A Singapore-based security outfit recently examined a bunch of malspam emails detected in the first half of 2019 and noted that Shade Ransomware topped the list for the most actively distributed malware via malicious email phishing campaigns.
Shade Ransomware is known for using constantly changing Tor command-and-control (C2) servers that make it difficult to track and block. It is sold or rented on various crimeware markets, often under the name Troldesh.
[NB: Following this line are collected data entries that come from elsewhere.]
Lemma decode_server s : server_ok s -> zlen (encode_items (server_items s)) < 2 ^ 16 ->
  decodeServerEntry (encode_items (server_items s)) = Ok s.
Proof.
  intros [Hid Hport] Hs. destruct (parseAttrs_encoded (server_items s)) as (m & Hm & Hfind).
  { apply fits_small; [done|apply server_types]. }
  unfold decodeServerEntry. rewrite Hm. simpl_bind.
  assert (match m !! ServerAttrBearerToken with Some t => parseCString t | None => Ok "" end = Ok (rsBearerToken s)) as Htok.
  { rewrite Hfind. unfold server_items. destruct (String.eqb_spec (rsBearerToken s) "") as [->|]; [reflexivity|].
    apply parse_cstring. }
  erewrite (cstring_found m ServerAttrAddress) by server_lookup Hfind s. simpl_bind.
  erewrite (required_found m ServerAttrID 4); [|server_lookup Hfind s|reflexivity]. simpl_bind.
  erewrite (required_found m ServerAttrPort 2); [|server_lookup Hfind s|reflexivity]. simpl_bind.
  erewrite (required_found m ServerAttrUseTLS 1); [|server_lookup Hfind s|reflexivity]. simpl_bind.
  erewrite (cstring_found m ServerAttrAPIPrefix) by server_lookup Hfind s. simpl_bind.
  rewrite Htok. simpl_bind. rewrite first_set_flag, !le_value by assumption. by destruct s.
Qed.

Lemma encode_servers_ok servers : forall out b, encode_servers servers out = Ok b ->
  b = (out ++ encode_items (nested_entries AttrServerEntry server_items servers))%list.
Proof.
  induction servers as [|s servers IH]; intros out b H; cbn [encode_servers] in H.
  { injection H as <-. cbn. by rewrite app_nil_r. }
  destruct (decide (rsAddress s = "")) as [Ha|Ha]; [unfold encodeServerEntry in H; by rewrite Ha in H|].
  rewrite server_entry in H by done. cbn in H. apply IH in H as ->. rewrite <-app_assoc. reflexivity.
Qed.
Group-IB’s Computer Emergency Response Team (CERT-GIB) revealed Shade Ransomware as the main malware strain used by attackers to infect target computers in H1 2019.
Traits of the new variant
"Otherwise, it employs a classic attack vector that relies heavily on tricking uninformed victims. Nevertheless, it has been quite successful in the past, and in its current wave of attacks," the researchers concluded.
Observations made by other researchers
Researchers at Avast confirmed its rise in activity, said the attack predominantly targeted Mexico and Russia. Potential victims were from UK and Germany though. Malwarebytes researchers also noted a spike in the activity of the ransomware from Q4 2018 to Q1 2019 as part of an active, successful campaign.
Kaspersky Lab and Intel Security had earlier released two Shade Ransomware decryptor tools on the No More Ransom website, but it remains to be seen if they would work on new variants.